Calipari, Walberg best coaching duo to utilize Rose
John Calipari’s name is in the news again.
No, there is no controversy with John Wall, or any of the other Kentucky men’s basketball players for that matter. But he might be following his star point guard to the National Basketball Association to become the coach of the Chicago Bulls.
The Bulls recently fired Vinny Del Negro from his two-year stint with the Bulls after the Chicago media reported that he butted heads with Vice President of Basketball Operations John Paxson.
The guy being talked about as a possibility to replace Del Negro is the former coach for Massachusetts, who put the Minutemen in the Final Four during the 1996 season.
Calipari’s name is intriguing for many reasons. First, he has experience coaching Derrick Rose at Memphis.
Rose helped the Tigers reach the championship game against Kansas, and was the indisputable best player in college basketball during the 2008 season. If he’s not Rose’s top choice to replace Del Negro, he’s certainly one of them.
Then there is the 2010 free agent class. Calipari is one of the best recruiters, period, and he is a big name that almost anyone would be excited to play for.
In addition, he already has connections with this year’s top free agents. He is close friends with LeBron James and has the same agent as Dwayne Wade and Chris Bosh.
Publicly, Calipari hasn’t said anything other than the fact that he wants to stay at Kentucky, but that doesn’t mean anything. Coaches go back on their word all the time. UMass is living proof of that when Travis Ford agreed to a contract extension with the Minutemen, then bolted for Oklahoma State soon after.
It’s why Calipari’s own employer doesn’t even believe him.
Kentucky offered Calipari an extension with more money the minute rumors started about his possible departure.
It’s true that college coaches usually fail in the NBA. Calipari left UMass following the 1996 season, which ended as a complete flop when he coached the New Jersey Nets. But that situation was much worse than what the Bulls have right now.
Chicago also tried the college coach experiment before when it hired Tim Floyd out of Iowa State as Phil Jackson’s successor.
It ended terribly, but that was just bad timing as the Bulls dismantled their championship team faster than former general manager Jerry Krause could say “organizations win championships.”
However, things are different with Calipari. He has much more respect in the NBA than he did the first time around, and as long as Chicago gets one of the top free agents available, it will improve no matter who is coaching.
If Calipari becomes the next Bulls coach, who he takes with him becomes just as intriguing. Rod Strickland, who is currently an assistant for the Wildcats, will likely get some sort of position, as he also worked with Calipari at Memphis.
I wouldn’t be surprised at all if his next option is currently at UMass. Vance Walberg, the current assistant coach for the Minutemen, invented the dribble-drive motion offense, which Calipari popularized.
There are lots of reasons to believe the chances of Walberg following Calipari are next to nothing, but it would make plenty of sense if it did happen.

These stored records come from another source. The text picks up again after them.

(** The directory as [dir_open_root] leaves it. *)
Lemma dir_open_root_run s dd cnt M : table_ready s -> root_dir s dd cnt M ->
  exists d p i s', dir_open_root s = Ok (d, s') /\ dir_state s' d (Dir p 0) i cnt M /\ one_more s ROOT_DIR_SECTOR dd p i /\
    inodes s' = <[p := i]> (inodes s) /\ disk s' = disk s /\ itable s' /\ files s' = files s /\ free_map s' = free_map s /\ free_map_file s' = free_map_file s.
Proof.
  intros [T Hd Hroom Ha] [R1 R2 R3 R4 R5]. unfold dir_open_root.
  destruct (open_denoted s ROOT_DIR_SECTOR dd T Hd) as (p & i & s1 & E & Hp & Hm & Ei & Ed & Ea & T1 & (F1 & F2 & F3 & F4)); [intros p i Hp; specialize (Hroom p i Hp); lia|done|unfold ROOT_DIR_SECTOR in *; lia|done|].
  mstep E. unfold dir_open. mstep (alloc_ready s1 Ea). rewrite (proj2 (Z.eqb_neq p NULL) Hp). cbn [negb andb]. unfold new_addr, put_dir. unfold bind at 1. cbn [rbind]. mnorm.
  destruct (one_more_facts _ _ _ _ _ T Hm) as (_ & Edd & _). exists (next_addr s1), p, i. eexists. split; [reflexivity|].
  assert (contents s1 i = contents s (Inode ROOT_DIR_SECTOR 1 false 0 dd)) as Ec by (unfold contents, flat, disk_pos; cbn; by rewrite Ed, Edd).
  split; [|split_and!; try done; by apply (itable_grow s1); cbn; try done; lia].
  pose proof (it_next _ T1). split; cbn; [split; [unfold NULL; lia|apply lookup_insert_eq]|by rewrite Ei, lookup_insert_eq| | |by rewrite Edd|done|by rewrite <- Ec in R4].
  - unfold disk_ok in *. cbn. by rewrite Ed.
  - destruct R2 as [I1 I2 I3]. cbn in *. split; rewrite ?Edd; try done. unfold disk_size in *. cbn. by rewrite Ed.
Qed.

(** Closing it again. *)
Lemma dir_close_run s0 s d p i dd : itable s0 -> itable s -> one_more s0 ROOT_DIR_SECTOR dd p i -> d <> NULL -> dirs s !! d = Some (Dir p 0) -> inodes s !! p = Some i ->
  exists s', dir_close d s = Ok (tt, s') /\ itable s' /\ disk s' = disk s /\ allocs s' = allocs s /\ files s' = files s /\ free_map s' = free_map s /\
    free_map_file s' = free_map_file s /\ inodes s' !! p = inodes s0 !! p /\ forall q, q <> p -> inodes s' !! q = inodes s !! q.
Proof.
  intros T0 T Hm Hd Hdir Hp. destruct (close_one_more _ _ _ _ _ _ T0 T Hm Hp) as (s' & E & T' & E1 & E2 & (F1 & F2 & F3 & F4) & E3 & E4 & E5).
  unfold dir_close. rewrite (proj2 (Z.eqb_neq d NULL) Hd). assert (get_dir d s = Ok (Dir p 0, s)) as Eg by (unfold get_dir; by rewrite Hdir). mstep Eg. cbn [d_inode]. mstep E.
  eexists. split; [reflexivity|]. split_and!; try done. by apply (itable_grow s').
Qed.

Lemma denotes_kept s s' sec dd : denotes s sec dd -> disk s' = disk s -> sec <> ROOT_DIR_SECTOR ->
  forall p i rd, itable s -> one_more s ROOT_DIR_SECTOR rd p i -> inodes s' = <[p := i]> (inodes s) -> denotes s' sec dd.
Proof.
  intros [D1 D2] Ed Hne p i rd T Hm Ei. destruct (one_more_facts _ _ _ _ _ T Hm) as (Es & _). split; rewrite Ei.
  - intros q j [[<- <-]|[_ Hq]]%lookup_insert_Some Hj; [congruence|by apply (D1 q)].
  - intros Hno. rewrite Ed. apply D2. intros q j Hq Ej. destruct (decide (q = p)) as [->|Hqp].
    + unfold one_more in Hm. rewrite Hq in Hm. destruct Hm as (H & _). congruence.
    + apply (Hno q j); [by rewrite lookup_insert_ne|done].
Qed.

(** What [filesys_open] does. *)
Lemma filesys_open_run junk s rd cnt M n : table_ready s -> root_dir s rd cnt M -> length junk = 20%nat ->
  (M !! n = None -> exists s', filesys_open junk n s = Ok (NULL, s') /\ itable s' /\ inodes s' = inodes s /\ disk s' = disk s /\ files s' = files s /\ allocs s' = []) /\
  (forall sec dd, M !! n = Some sec -> 0 <= sec < disk_size s -> sec <> ROOT_DIR_SECTOR -> denotes s sec dd ->
     exists f p i s', filesys_open junk n s = Ok (f, s') /\ f <> NULL /\ files s' = <[f := File p 0 false]> (files s) /\ one_more s sec dd p i /\
       inodes s' = <[p := i]> (inodes s) /\ itable s' /\ disk s' = disk s /\ allocs s' = [] /\ free_map s' = free_map s /\ free_map_file s' = free_map_file s).
Proof.
  intros R D Hj. pose proof R as [T Hd Hroom Ha]. destruct (dir_open_root_run s rd cnt M R D) as (d & p1 & i1 & s1 & E1 & DS & Hm & Ei & Ed & T1 & Ef & Efm & Eff).
  pose proof DS as [[Hdn Hdir] Hp1 _ _ _ Ha1 _]. cbn [d_inode] in Hp1.
  unfold filesys_open. mstep E1. rewrite (proj2 (Z.eqb_neq d NULL) Hdn). cbn [negb]. unfold dir_lookup. rewrite (nonnull_dir s1 d _ i1 cnt M DS).
  destruct (one_more_facts _ _ _ _ _ T Hm) as (Es1 & Ed1 & _).
  split.
  - intros Hn. destruct (lookup_run s1 d _ i1 cnt M DS junk n Hj) as [(_ & El & _)|(k & _ & Hk & _)]; [|congruence].
    mnorm. mstep El. destruct (dir_close_run s s1 d p1 i1 rd T T1 Hm Hdn Hdir Hp1) as (s2 & E2 & T2 & C1 & C2 & C3 & _ & _ & C4 & C5). mstep E2.
    unfold file_open. mstep (alloc_ready s2 ltac:(congruence)). exists s2. split_and!; try done; try congruence. apply map_eq. intros q.
    destruct (decide (q = p1)) as [->|]; [done|]. by rewrite C5, Ei, lookup_insert_ne by done.
  - intros sec dd Hn Hs Hne HD. destruct (lookup_run s1 d _ i1 cnt M DS junk n Hj) as [(Hk & _)|(k & _ & Hk & _ & El)]; [congruence|].
    assert (inode_sector (entry_at (contents s1 i1) k) = sec) as Ek by congruence. mnorm. mstep El. rewrite Ek.
    destruct (open_denoted s1 sec dd T1) as (p2 & i2 & s2 & E2 & Hp2 & Hm2 & Ei2 & Ed2 & Ha2 & T2 & (F1 & F2 & F3 & F4)); [apply DS| |done|by unfold disk_size in *; rewrite Ed|by apply (denotes_kept s s1 sec dd HD Ed Hne p1 i1 rd)|].
    { rewrite Ei. intros q j [[<- <-]|[_ Hq]]%lookup_insert_Some; [|specialize (Hroom q j Hq); lia]. unfold one_more in Hm.
      destruct (inodes s !! p1) as [j|] eqn:Ej; [destruct Hm as (_ & _ & ->); specialize (Hroom _ _ Ej); cbn; lia|subst i1; cbn; lia]. }
    mstep E2. assert (p2 <> p1) as Hpp. { intros ->. unfold one_more in Hm2. rewrite Ei, lookup_insert_eq in Hm2. destruct Hm2 as (H & _). congruence. }
    destruct (dir_close_run s s2 d p1 i1 rd T T2 Hm Hdn) as (s3 & E3 & T3 & C1 & C2 & C3 & C6 & C7 & C4 & C5); [by rewrite F2|by rewrite Ei2, lookup_insert_ne by done|]. mstep E3.
    unfold file_open. mstep (alloc_ready s3 ltac:(congruence)). rewrite (proj2 (Z.eqb_neq p2 NULL) Hp2). cbn [negb andb]. unfold new_addr, put_file. unfold bind at 1. cbn [rbind]. mnorm.
    exists (next_addr s3), p2, i2. eexists. split; [reflexivity|]. pose proof (it_next _ T3). cbn.
    split_and!; try congruence; [unfold NULL; lia| | |by apply (itable_grow s3); cbn; try done; lia].
    + unfold one_more in *. by rewrite Ei, lookup_insert_ne in Hm2 by done.
    + apply map_eq. intros q. destruct (decide (q = p1)) as [->|]; [by rewrite C4, lookup_insert_ne by done|].
      rewrite C5, Ei2 by done. destruct (decide (q = p2)) as [->|]; [by rewrite !lookup_insert_eq|]. by rewrite !lookup_insert_ne, Ei, lookup_insert_ne by done.
Qed.

(** ** Regions of the disk *)

(** [n] bytes from sector [a] on, as a file. *)
Definition region (a n : Z) : inode := Inode 0 1 false 0 (InodeDisk a n 0).

Lemma sector_region s a : disk_ok s -> 0 <= a < disk_size s -> disk s !! Z.to_nat a = Some (contents s (region a 512)).
Proof.
  intros [Hd _] Ha. unfold disk_size in Ha. destruct (lookup_lt_is_Some_2 (disk s) (Z.to_nat a)) as [sec Hs]; [lia|]. rewrite Hs. f_equal.
  pose proof (slice_sector (disk s) Hd _ _ 0 512 Hs ltac:(lia)) as E. pose proof (Forall_lookup_1 _ _ _ _ Hd Hs) as L. cbn beta in L.
  unfold slice at 2 in E. rewrite drop_0, take_ge in E by lia. rewrite <- E. unfold contents, disk_pos, flat. cbn [start length_ data region]. change (Z.to_nat 512) with 512%nat. f_equal. lia.
Qed.

Lemma region_ok s a n : 0 <= n < 2 ^ 31 - 512 -> 0 <= a -> a + (n + 511) / 512 <= disk_size s -> inode_ok s (region a n).
Proof. by split. Qed.

(** Sectors in use do not overlap free ones. *)
Lemma disjoint_bits (used : Z -> bool) i c lc : (forall k, in_range (start (data i)) ((length_ (data i) + 511) / 512) k = true -> used k = true) ->
  0 < length_ (data i) -> 0 < lc -> (forall k, c <= k < c + (lc + 511) / 512 -> used k = false) -> sectors_disjoint (region c lc) i.
Proof.
  intros Hi Hl Hc Hr. unfold sectors_disjoint. cbn. set (a := start (data i)) in *. set (la := length_ (data i)) in *.
  pose proof (Z.div_mod (la + 511) 512 ltac:(lia)). pose proof (Z.mod_pos_bound (la + 511) 512 ltac:(lia)).
  pose proof (Z.div_mod (lc + 511) 512 ltac:(lia)). pose proof (Z.mod_pos_bound (lc + 511) 512 ltac:(lia)).
  assert (forall k, a <= k < a + (la + 511) / 512 -> ~ (c <= k < c + (lc + 511) / 512)) as Hno.
  { intros k Hk1 Hk2. specialize (Hr k Hk2). rewrite Hi in Hr; [done|]. unfold in_range. by rewrite (proj2 (Z.leb_le _ _)), (proj2 (Z.ltb_lt _ _)) by lia. }
  pose proof (Hno a). pose proof (Hno c). lia.
Qed.

(** Writing whole sectors. *)
Lemma region_written s s' a bs : disk_ok s -> disk_ok s' -> 0 <= a -> 0 < Z.of_nat (length bs) < 2 ^ 31 - 512 -> a + (Z.of_nat (length bs) + 511) / 512 <= disk_size s ->
  flat s' = splice (512 * Z.to_nat a) bs (flat s) ->
  contents s' (region a (Z.of_nat (length bs))) = bs /\
  forall j, inode_ok s j -> sectors_disjoint (region a (Z.of_nat (length bs))) j -> contents s' j = contents s j.
Proof.
  intros Hd Hd' Ha Hl Hs Hf. assert (disk_pos (region a (Z.of_nat (length bs))) 0 = 512 * Z.to_nat a)%nat as Ep by (unfold disk_pos; cbn; lia). split.
  - unfold contents. rewrite Ep, Hf. cbn [length_ data region]. rewrite Nat2Z.id. apply slice_splice. rewrite length_flat by done.
    pose proof (Z.div_mod (Z.of_nat (length bs) + 511) 512 ltac:(lia)). pose proof (Z.mod_pos_bound (Z.of_nat (length bs) + 511) 512 ltac:(lia)). unfold disk_size in Hs. lia.
  - intros j Hj Hdis. assert (inode_ok s (region a (Z.of_nat (length bs)))) as Hr by (apply region_ok; lia).
    pose proof (contents_fits s _ Hd Hr) as Hfit. destruct Hj as [J1 J2 J3]. unfold contents. rewrite Hf. unfold sectors_disjoint in Hdis. cbn in *. unfold disk_pos in *. cbn in *.
    apply slice_splice_out; lia.
Qed.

Although Calipari has never hired Walberg at Memphis or Kentucky, NBA teams hire specialists all the time.
Boston Celtics assistant coach Tom Thibodeau (also a candidate for the Bulls’ coaching job), was an assistant coach at Salem State and Harvard before he received an assistant coaching job with the Minnesota Timberwolves.
He is now one of the league’s top assistants with an expertise in defense, and will probably get a head coaching job sometime this summer.
Although Walberg is over 50 years old, he didn’t start coaching in college at any level until 2002. His credentials are ideal for UMass as he is there to help coach Derek Kellogg teach the offense, but not necessarily for an NBA job.
However, the offense alone is popular enough for him to at least deserve a shot at being on an NBA bench. Walberg understands that basketball is more about executing one-on-one than set plays, and that’s exactly what the dribble-drive is about.
The offense hasn’t worked so far with the Minutemen in Walberg’s first two years, but that has more to do with them being a young team that has seen its makeup change over the past two years.
With the Bulls, he would be working with a player who knows the offense in Rose and a young team that has experience playing with each other for a while and will only get better.
The last time Chicago had a young player with as much talent as Rose was Michael Jordan. The “Jordan Era” didn’t begin until the Bulls replaced Doug Collins with Phil Jackson.
His assistant, Tex Winter, created the Triangle Offense and helped Jackson teach it to an up and coming squad. If Calipari ends up in Chicago, Walberg could play the exact same role in helping Rose become the next icon in the Windy City under an offense that he created.